De acordo com o texto constitucional, o envolvimento do Poder Judiciário só é admitido depois de esgotadas todas as instâncias da Justiça Desportiva. A última delas é um quase-xará do STJ: o Superior Tribunal de Justiça Desportiva (STJD), entidade máxima do esporte no Brasil.
Em 2013, em virtude da escalação irregular de jogadores no Campeonato Brasileiro daquele ano, o STJD determinou a aplicação da pena de perda de quatro pontos ao Flamengo e à Portuguesa. No caso do clube paulista, a penalidade resultou em seu rebaixamento para a segunda divisão da competição nacional.
Após a decisão da corte esportiva, torcedores, associações e os próprios times ajuizaram ações na Justiça comum de vários estados com o objetivo ou de anular o julgamento do STJD ou de manter a decisão e o resultado final do campeonato. Por isso, a Confederação Brasileira de Futebol (CBF) suscitou conflito de competência perante o Superior Tribunal de Justiça.
O caso foi analisado pela Segunda Seção sob o rito dos recursos repetitivos (Tema 794).

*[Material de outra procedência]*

(* ===== verification/Message.v ===== *)
(** Incoming messages (src/message.go, [handleDecryptedArmadillo] of
    src/armadillomessage.go): decryption of every ciphertext of a message, the parts of it
    that are for the client itself, and how it is acknowledged. *)
From Stdlib Require Import ZArith Lia.
From Stdlib Require Import Strings.Byte.
From stdpp Require Import prelude gmap strings list.
From S2P Require Import Prelude Strconv Jid Node Attrs Decoder Cache Cbc LTHash Noise Sql SignalStore IdentityCache SessionCache LidMap LidMapSpec Requests PreKeys PreKeyUpload MessageInfo Receipts EventBuffer MsgSecret Contacts Proto Client MessageType Events Armadillo Recents Devices TcToken Groups Cli Users Send SendFB Retry History.

#[local] Open Scope string_scope.

Inductive messageFault :=
| ContentNotBytes | BadCiphertext | DecryptFault (e : decryptError) | BotFault (e : secretError) | NoSecret | BadBotMessage
| ShadowGroup | RelayDecryptFailed.

Definition ReceiptTypeHistorySync : string := "hist_sync".
Definition COMPANION_SYNCD_SNAPSHOT_FATAL_RECOVERY : Z := 8.

Section message.
Context `{SignalOps} `{ProtoCodec} `{NoiseCrypto} `{HKDF} `{CurveOps} `{Outside} `{MapOrder}.
#[local] Existing Instances cliM_ret cliM_bind.

Definition background {F} (task : event) (inline : cliM F unit) : cliM F unit := if SynchronousAck cfg then inline else start task.
Definition setSenderAlt (alt : JID) (info : Info) : Info :=
  let 'mkInfo (mkSource chat sender me grp mode _ ralt owner rs) id sid ty pn ts cat mc mt ed bot meta vn := info in
  mkInfo (mkSource chat sender me grp mode alt ralt owner rs) id sid ty pn ts cat mc mt ed bot meta vn.

(** ** Secrets and names *)

Definition storeMessageSecret {F} (info : Info) (msg : proto) : cliM F unit :=
  match asBytes (path ["MessageContextInfo"; "MessageSecret"] (Some msg)) with
  | [] => mret tt
  | msgSecret =>
      let dsm := default msg (path ["DeviceSentMessage"; "Message"] (Some msg)) in
      let targetChatJID := asString (path ["RootSecretDistributeMessage"; "ChatJID"] (Some dsm)) in
      let put chat := attempt (onBase (onSecrets id (PutMessageSecret onSqlite chat (Sender (source info)) (ID info) msgSecret))) in
      if negb (bool_decide (targetChatJID = "")) && IsFromMe (source info) then
        match ParseJID targetChatJID with (chat, None) => put chat | _ => mret tt end
      else put (Chat (source info))
  end.

Definition updateMessageContactNames {F} (info : Info) : cliM F unit :=
  let sender := Sender (source info) in
  let alt := SenderAlt (source info) in
  let verifiedName := match MessageInfo.VerifiedName info with Some v => asString (field "VerifiedName" (vnDetails v)) | None => "" end in
  _ ← (if decide (verifiedName = "") then mret tt
       else if synchronousNames then updateBusinessName sender alt (Some info) verifiedName
       else start (UpdateBusinessNameTask sender alt info verifiedName));
  if negb (bool_decide (PushName info = "")) && negb (bool_decide (PushName info = "-"))
     && (negb (hasMessengerConfig cfg) || negb (bool_decide (PushName info = "username"))) then
    if synchronousNames then updatePushName sender alt (Some info) (PushName info)
    else start (UpdatePushNameTask sender alt info (PushName info))
  else mret tt.

(** ** Messages of newsletters

    That the message is a status of a newsletter is a field of its information in the
    code, which only the event shows. *)

Definition plainEvent (info : Info) (newsletterStatus : bool) (n : node) (msg : proto) : MessageEvent :=
  let meta := match GetOptionalChildByTag n ["meta"] with
              | (meta, true) => Some ((attrUnixMilli "msg_edit_t" (AttrGetter_of meta)).1, (attrUnixTime "original_msg_t" (AttrGetter_of meta)).1)
              | _ => None
              end in
  UnwrapRaw (mkMessage info None None false false false false false false false false false None "" 0 meta (Some msg) newsletterStatus).
Definition handlePlaintextMessage {F} (info : Info) (newsletterStatus : bool) (n : node) : cliM F bool :=
  match GetOptionalChildByTag n ["plaintext"] with
  | (plaintext, true) =>
      match Content plaintext with
      | VBytes plaintextBody =>
          match Unmarshal "waE2E.Message" plaintextBody with
          | Some msg => _ ← storeMessageSecret info msg; dispatch (MessageReceived (plainEvent info newsletterStatus n msg))
          | None => mret false
          end
      | _ => mret false
      end
  | _ => mret false
  end.

(** ** Decryption

    What a transaction does not roll back: the memory of the store, and that a goroutine
    was started. *)
Abbreviation kept := (storeMemory * list (effect event))%type.
Definition inSignal {A} (m : signalM A) : stateM (kept * database signalTables) signalError A :=
  zoom (λ s, (s.1.1, s.2)) (λ r s, ((r.1, s.1.2), r.2)) id m.
Definition decryptingWith {A} (m : decryptM kept signalTables A) : cliM messageFault A :=
  onBase (zoom (λ c, ((cMemory c, cLog c), cTables c)) (λ s c, set_cMemory s.1.1 (set_cLog s.1.2 (set_cTables s.2 c))) DecryptFault m).

(** [clearUntrustedIdentity] at time [t]. *)
Definition clearIn (target : JID) (t : Z) : stateM (kept * database signalTables) signalError unit :=
  let address := addressString target in
  _ ← inSignal (onStore (DeleteIdentity maxIdentityCacheEntries address));
  _ ← inSignal (onStore (DeleteSession address));
  modify (λ s, ((s.1.1, s.1.2 ++ [Started (IdentityChange target t true)])%list, s.2)).

(** The closure that is run for a prekey message. *)
Definition decryptPreKey (stateless : bool) (from : JID) (t : Z) (m : preKeyMessage) : stateM (kept * database signalTables) signalError (list byte) :=
  let decrypt := inSignal (inDecryption (cipherDecryptMessage stateless (addressString from) m)) in
  r ← Client.try decrypt;
  match r with
  | inr pt => mret pt
  | inl UntrustedIdentity => if AutoTrustIdentity cfg then _ ← clearIn from t; decrypt else throw UntrustedIdentity
  | inl e => throw e
  end.

Definition throughBuffer (content : list byte) (timestamp : goTime) (decrypt : stateM (kept * database signalTables) signalError (list byte))
    (extra : list string) (child : node) : cliM messageFault (list byte * option (list byte)) :=
  t ← now;
  '(plaintext, hash) ← decryptingWith (bufferedDecrypt (EnableDecryptedEventBuffer cfg) content (Unix timestamp) (t / 1000000) decrypt extra);
  plaintext ← lift (map_err DecryptFault (unpadMessage plaintext (attrInt "v" (AttrGetter_of child)).1));
  mret (plaintext, Some hash).

Definition decryptDM (child : node) (from : JID) (isPreKey : bool) (serverTS : goTime) : cliM messageFault (list byte * option (list byte)) :=
  match relayDecrypt <$> shadowRelay with
  | Some relay => match relay child from isPreKey with Some r => mret r | None => throw RelayDecryptFailed end
  | None =>
      match Content child with
      | VBytes content =>
          if isPreKey then
            match NewPreKeySignalMessageFromBytes content with
            | Some m =>
                let stateless := bool_decide ((OptionalString "state" (AttrGetter_of child)).1 = "false") in
                t ← now;
                throughBuffer content serverTS (decryptPreKey stateless from t m) ["prekey"; JIDString from] child
            | None => throw BadCiphertext
            end
          else
            match NewSignalMessageFromBytes content with
            | Some m => throughBuffer content serverTS (inSignal (inDecryption (cipherDecrypt false (addressString from) m))) ["normal"; JIDString from] child
            | None => throw BadCiphertext
            end
      | _ => throw ContentNotBytes
      end
  end.

Definition decryptGroupMsg (child : node) (from chat : JID) (serverTS : goTime) : cliM messageFault (list byte * option (list byte)) :=
  if bool_decide (is_Some shadowRelay) then throw ShadowGroup
  else
    match Content child with
    | VBytes content =>
        match NewSenderKeyMessageFromBytes content with
        | Some m => throughBuffer content serverTS (inSignal (inDecryption (groupDecrypt (JIDString chat) (addressString from) m)))
                      ["senderkey"; JIDString chat; JIDString from] child
        | None => throw BadCiphertext
        end
    | _ => throw ContentNotBytes
    end.

(** A bot's answer, under the secret of the message it answers. *)
Definition botTarget (info : Info) : JID :=
  let target := TargetSender (metaInfo info) in
  if decide (User target ≠ "") then target else if decide (Server (Sender (source info)) = BotServer) then ownLID else ownID.
Definition botMessageID (info : Info) : string :=
  let bot := botInfo info in
  if bool_decide (EditType bot ∈ [EditTypeInner; EditTypeLast; EditTypeFull]) && negb (bool_decide (EditTargetID bot = ""))
  then EditTargetID bot else ID info.
Definition decryptBot (child : node) (info : Info) : cliM messageFault (list byte) :=
  let target := botTarget info in
  found ← onBase (onSecrets (BotFault ∘ SecretDB) (GetMessageSecret onSqlite firstSecret (Chat (source info)) target (TargetID (metaInfo info))));
  match found with
  | None => throw NoSecret
  | Some (secret, _) =>
      match Content child with
      | VBytes content =>
          match Unmarshal "waE2E.MessageSecretMessage" content with
          | None => throw BadBotMessage
          | Some msMsg =>
              let decrypt id := lift (map_err BotFault (decryptBotMessage secret (asBytes (field "EncIV" msMsg)) (asBytes (field "EncPayload" msMsg)) id target
                                                         (Sender (source info)))) in
              r ← Client.try (decrypt (botMessageID info));
              match r with
              | inr plaintext => mret plaintext
              | inl e => if decide (botMessageID info ≠ ID info) then decrypt (ID info) else throw e
              end
          end
      | _ => lift Panic
      end
  end.

(** ** Parts of a message for the client itself *)

Definition handleSenderKeyDistributionMessage {F} (chat from : JID) (axolotlSKDM : list byte) : cliM F unit :=
  if bool_decide (is_Some shadowRelay) then mret tt
  else match NewSenderKeyDistributionMessageFromBytes axolotlSKDM with
       | None => mret tt
       | Some skdm => attempt (onBase (onSessions id (groupProcess (JIDString chat) (addressString from) skdm)))
       end.

Fixpoint handlePlaceholderResends {F} (reqID : string) (parts : list proto) (ok : bool) : cliM F bool :=
  match parts with
  | [] => mret ok
  | part :: parts =>
      match field "PlaceholderMessageResendResponse" part ≫= λ resp, Unmarshal "waWeb.WebMessageInfo" (asBytes (field "WebMessageInfoBytes" resp)) with
      | None => handlePlaceholderResends reqID parts ok
      | Some webMsg =>
          match ParseWebMessage ownID ownLID EmptyJID webMsg with
          | Ok evt =>
              failed ← dispatch (MessageReceived (withRequestID reqID evt));
              handlePlaceholderResends reqID parts (negb failed && ok)
          | _ => handlePlaceholderResends reqID parts ok
          end
      end
  end.
Definition handlePlaceholderResendResponse {F} (msg : option proto) : cliM F bool :=
  handlePlaceholderResends (asString (path ["StanzaID"] msg)) (asList (path ["PeerDataOperationResult"] msg)) true.

Definition shouldSendHistorySyncReceipt : bool :=
  negb (DisableHistorySyncReceipt cfg) && negb (ManualHistorySyncDownload cfg && DisableManualHistorySyncReceipt cfg).

Definition handleProtocolMessage {F} (info : Info) (protoMsg : proto) : cliM F bool :=
  if negb (IsFromMe (source info)) then mret true
  else
    _ ← (match field "HistorySyncNotification" protoMsg with
         | Some notification =>
             _ ← (if ManualHistorySyncDownload cfg then mret tt else start (HistorySyncTask (ID info) notification));
             if shouldSendHistorySyncReceipt then start (ProtocolReceiptTask (ID info) ReceiptTypeHistorySync) else mret tt
         | None => mret tt
         end);
    _ ← (match field "LidMigrationMappingSyncMessage" protoMsg with
         | Some m => storeLIDSyncMessage (asBytes (field "EncodedMappingPayload" m))
         | None => mret tt
         end);
    ok ← (if decide (Device (Sender (source info)) = 0%Z) then
            let peerResp := field "PeerDataOperationRequestResponseMessage" protoMsg in
            let type := asInt (path ["PeerDataOperationRequestType"] peerResp) in
            if decide (type = PeerDataOperationRequestType_PLACEHOLDER_MESSAGE_RESEND) then handlePlaceholderResendResponse peerResp
            else if decide (type = COMPANION_SYNCD_SNAPSHOT_FATAL_RECOVERY) then
              t ← tick; mret (recoverAppState t (asString (path ["StanzaID"] peerResp)) (asList (path ["PeerDataOperationResult"] peerResp)))
            else mret true
          else mret true);
    _ ← (match field "AppStateSyncKeyShare" protoMsg with Some keys => start (KeyShareTask keys) | None => mret tt end);
    _ ← (if decide (Category info = "peer") then start (ProtocolReceiptTask (ID info) ReceiptTypePeerMsg) else mret tt);
    mret ok.

Definition processProtocolParts {F} (info : Info) (msg : proto) : cliM F bool :=
  _ ← storeMessageSecret info msg;
  let msg := default msg (path ["DeviceSentMessage"; "Message"] (Some msg)) in
  let src := source info in
  _ ← (match field "SenderKeyDistributionMessage" msg with
       | Some skdm =>
           if IsGroup src then
             let identity := if decide (Server (Sender src) = DefaultUserServer ∧ Server (SenderAlt src) = HiddenUserServer) then SenderAlt src else Sender src in
             handleSenderKeyDistributionMessage (Chat src) identity (asBytes (field "AxolotlSenderKeyDistributionMessage" skdm))
           else mret tt
       | None => mret tt
       end);
  match field "ProtocolMessage" msg with Some protoMsg => handleProtocolMessage info protoMsg | None => mret true end.

(** Whether a handler failed. *)
Definition handleDecryptedMessage {F} (info : Info) (msg : proto) (retryCount : Z) : cliM F bool :=
  ok ← processProtocolParts info msg;
  if negb ok then mret false else dispatch (MessageReceived (UnwrapRaw (newMessage info (Some msg) retryCount))).

(** Whether a handler failed, and whether the message could not be read. *)
Definition handleDecryptedArmadillo {F} (info : Info) (decrypted : list byte) (retryCount : Z) : cliM F (bool * bool) :=
  match decodeArmadillo decrypted with
  | Ok dec =>
      _ ← (match path ["Protocol"; "Ancillary"; "Skdm"] (fbTransport dec) with
           | Some skdm => if IsGroup (source info)
                          then handleSenderKeyDistributionMessage (Chat (source info)) (Sender (source info)) (asBytes (field "AxolotlSenderKeyDistributionMessage" skdm))
                          else mret tt
           | None => mret tt
           end);
      failed ← (if bool_decide (is_Some (fbMessageOf dec)) || bool_decide (is_Some (FBApplication dec))
                then dispatch (FBMessageReceived info dec retryCount) else mret false);
      mret (failed, false)
  | _ => mret (false, true)
  end.
End message.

De acordo com o ministro aposentado Sidnei Beneti, considerando que a CBF é parte necessária nos processos que questionam decisões da Justiça Desportiva – organizada pela confederação –, as ações devem ser propostas no foro onde está localizada a sede da pessoa jurídica, conforme previa o artigo 100 do Código de Processo Civil de 1973. Segundo o ministro, neste caso, a competência tinha relação com o interesse público e a necessidade de se evitar a possibilidade de decisões contraditórias por diferentes juízos.

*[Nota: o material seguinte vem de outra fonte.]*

Lemma sameStores_refl c : sameStores c c.
Proof. exists (cLog (base c)), (moment c). by destruct c as [[] ? ? ? ? ? ?]. Qed.
Lemma sameStores_trans c1 c2 c3 : sameStores c1 c2 → sameStores c2 c3 → sameStores c1 c3.
Proof. intros (l & n & ->) (l' & n' & ->). by exists l', n'. Qed.

(** Sending changes nothing else, and a node that is written is in the log. *)
Lemma trySend_run {F} n c : ∃ b c', trySend (F := F) n c = (Ok b, c') ∧ sameStores c c' ∧ (b = true → Sent n ∈ cLog (base c')).
Proof.
  unfold trySend, tick, mbind, cliM_bind, stateM_bind. cbn. destruct (written (moment c) n).
  - eexists _, _. split; [reflexivity|]. split; [by eexists _, _|]. intros _. cbn. apply elem_of_app. right. by apply list_elem_of_singleton.
  - eexists _, _. split; [reflexivity|]. split; [|done]. exists (cLog (base c)), (S (moment c)). by destruct c as [[] ? ? ? ? ? ?].
Qed.
Lemma sendPairError_run {F} id code text s :
  ∃ s', sendPairError (F := F) id code text s = (Ok tt, s') ∧ s'.2 = s.2 ∧ sameStores s.1 s'.1.
Proof.
  unfold sendPairError. generalize (mkNode "iq" [("to", VJID ServerJID); ("type", VString "error"); ("id", VString id)]
    (VNodes [mkNode "error" [("code", VInt code); ("text", VString text)] VNil])). intros n.
  destruct (trySend_run (F := F) n s.1) as (b & c' & Hrun & Hsame & _). unfold onClient, zoom, sendLogged, mbind, cliM_bind, stateM_bind.
  rewrite Hrun. by eexists.
Qed.

(** Nothing happened but that an error was sent. *)
Definition untouched (s s' : cli * pairing) : Prop := s'.2 = s.2 ∧ sameStores s.1 s'.1.

Lemma refuse_run {A} id code text e s : ∃ s', refuse (A := A) id code text e s = (Err e, s') ∧ untouched s s'.
Proof.
  destruct (sendPairError_run (F := pairError) id code text s) as (s' & Hrun & Hs). exists s'. split; [|exact Hs].
  unfold refuse. by rewrite (stateM_step _ _ _ _ _ Hrun).
Qed.
(* ===== verification/QRChannel.v ===== *)
(** The channel that hands the codes of a pairing to the application (src/qrchan.go): the
    goroutine that emits codes and the handlers of events, in any interleaving. *)
From Stdlib Require Import ZArith Lia.
From Stdlib Require Import Strings.Byte.
From stdpp Require Import prelude gmap strings list fin_maps.
From S2P Require Import Prelude Strconv Jid Node Attrs Cbc LTHash Noise Handshake PreKeys Proto NodeEvents Events DeviceStore Pair Connection.

#[local] Open Scope string_scope.

(** ** Codes *)

(** [strings.Cut] and [strings.SplitN] at a byte, and [strings.Join]. *)
Fixpoint cut (sep : byte) (l : list byte) : list byte * option (list byte) :=
  match l with
  | [] => ([], None)
  | b :: l => if decide (b = sep) then ([], Some l) else let '(before, after) := cut sep l in (b :: before, after)
  end.
Fixpoint splitN (sep : byte) (n : nat) (l : list byte) : list (list byte) :=
  match n with
  | O => []
  | S O => [l]
  | S n => match cut sep l with (before, Some after) => before :: splitN sep n after | (_, None) => [l] end
  end.
Fixpoint join (sep : byte) (parts : list (list byte)) : list byte :=
  match parts with [] => [] | [p] => p | p :: parts => p ++ sep :: join sep parts end%list.

Definition comma : byte := x2c.
(** The fourth part of a code is the secret. *)
Definition withSecret (newSecret code : string) : string :=
  let parts := splitN comma 5 (s2b code) in
  if decide (length parts = 5%nat) then b2s (join comma (<[3%nat := s2b newSecret]> parts)) else code.

(** ** Items and events *)

Inductive qrItem :=
| CodeItem (code : string) (timeout : Z)
| PasskeyRequestItem (publicKey : proto) | PasskeyResponseItem (code : string)
| QRChannelError | QRChannelSuccess | QRChannelTimeout | QRChannelErrUnexpectedEvent | QRChannelClientOutdated | QRChannelScannedWithoutMultidevice.
Definition QRChannelEventCode : string := "code".
Definition QRChannelEventError : string := "error".
Definition QRChannelEventPasskeyRequest : string := "passkey-request".
Definition QRChannelEventPasskeyResponse : string := "passkey-confirmation".
Definition itemEvent (i : qrItem) : string :=
  match i with
  | CodeItem _ _ => QRChannelEventCode | PasskeyRequestItem _ => QRChannelEventPasskeyRequest | PasskeyResponseItem _ => QRChannelEventPasskeyResponse
  | QRChannelError => QRChannelEventError | QRChannelSuccess => "success" | QRChannelTimeout => "timeout"
  | QRChannelErrUnexpectedEvent => "err-unexpected-state" | QRChannelClientOutdated => "err-client-outdated"
  | QRChannelScannedWithoutMultidevice => "err-scanned-without-multidevice"
  end.
Inductive qrEvent := FromNode (e : nodeEvent) | FromConnection (e : connectionEvent).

“É competente o juízo do local em que situada a sede da entidade organizadora de campeonato esportivo de caráter nacional para todos os processos de ações ajuizadas em vários juízos e juizados especiais, situados em lugares diversos do país, questionando a mesma matéria central, relativa à validade e à execução de decisões da Justiça Desportiva, visto que a entidade esportiva de caráter nacional, responsável, individual ou conjuntamente com quaisquer outras entidades, pela organização (no caso, a CBF), deve, necessariamente, inclusive por decisão de ofício, integrar o polo passivo das demandas”, concluiu o ministro Beneti ao fixar a competência do foro da Barra da Tijuca, no Rio de Janeiro.
Nos títulos
Contratação de jogadores, escolha de técnico, treinos até que se chegue ao “time ideal”. Todo o esforço dos times de futebol tem, no fundo, um grande e principal objetivo: erguer a taça e soltar o grito de campeão. É momento de ápice para qualquer jogador e torcedor e, esperamos, pode ser novamente vivido pelos brasileiros em 2018 pela sexta vez.
Após celebrar um título, nenhum torcedor espera ter que discutir a conquista do campeonato em outra arena – a judicial. Mas, durante décadas, os adeptos do Sport Club do Recife assistiram a uma disputa judicial do seu time contra o Club de Regatas Flamengo sobre qual dos dois seria o campeão brasileiro de 1987. No âmbito do STJ, a questão foi resolvida em favor do Sport – posteriormente, o Supremo Tribunal Federal confirmou o julgamento.
O caso, analisado em 2014 pela Terceira Turma, discutia o aparente conflito entre sentença proferida em 1994 que reconheceu o Sport como o campeão brasileiro de 87 e resolução da CBF que declarava o time pernambucano como “um dos campeões”, ao lado do Flamengo.
Para o relator do recurso, ministro Sidnei Beneti, tendo em vista o julgamento de mérito pela Justiça comum, seria inadmissível a revisão posterior do resultado do campeonato pela CBF. Segundo o relator, também não se poderia imaginar que a sentença contivesse autorização para que a entidade “completasse” o resultado do campeonato, declarando dois campeões em vez de apenas um. “Ademais, se fosse para haver dois ou mais campeões da competição, o Estatuto do Campeonato Brasileiro tinha de havê-lo assim regulamentado de forma expressa, porque isso seria contrário à normalidade dos campeonatos em geral, da mesma forma que o julgado transitado em julgado, por sua vez, tinha de havê-lo também expressamente declarado – o que jamais ocorreu antes da resolução pela qual se descumpriu a coisa julgada”, apontou o ministro à época.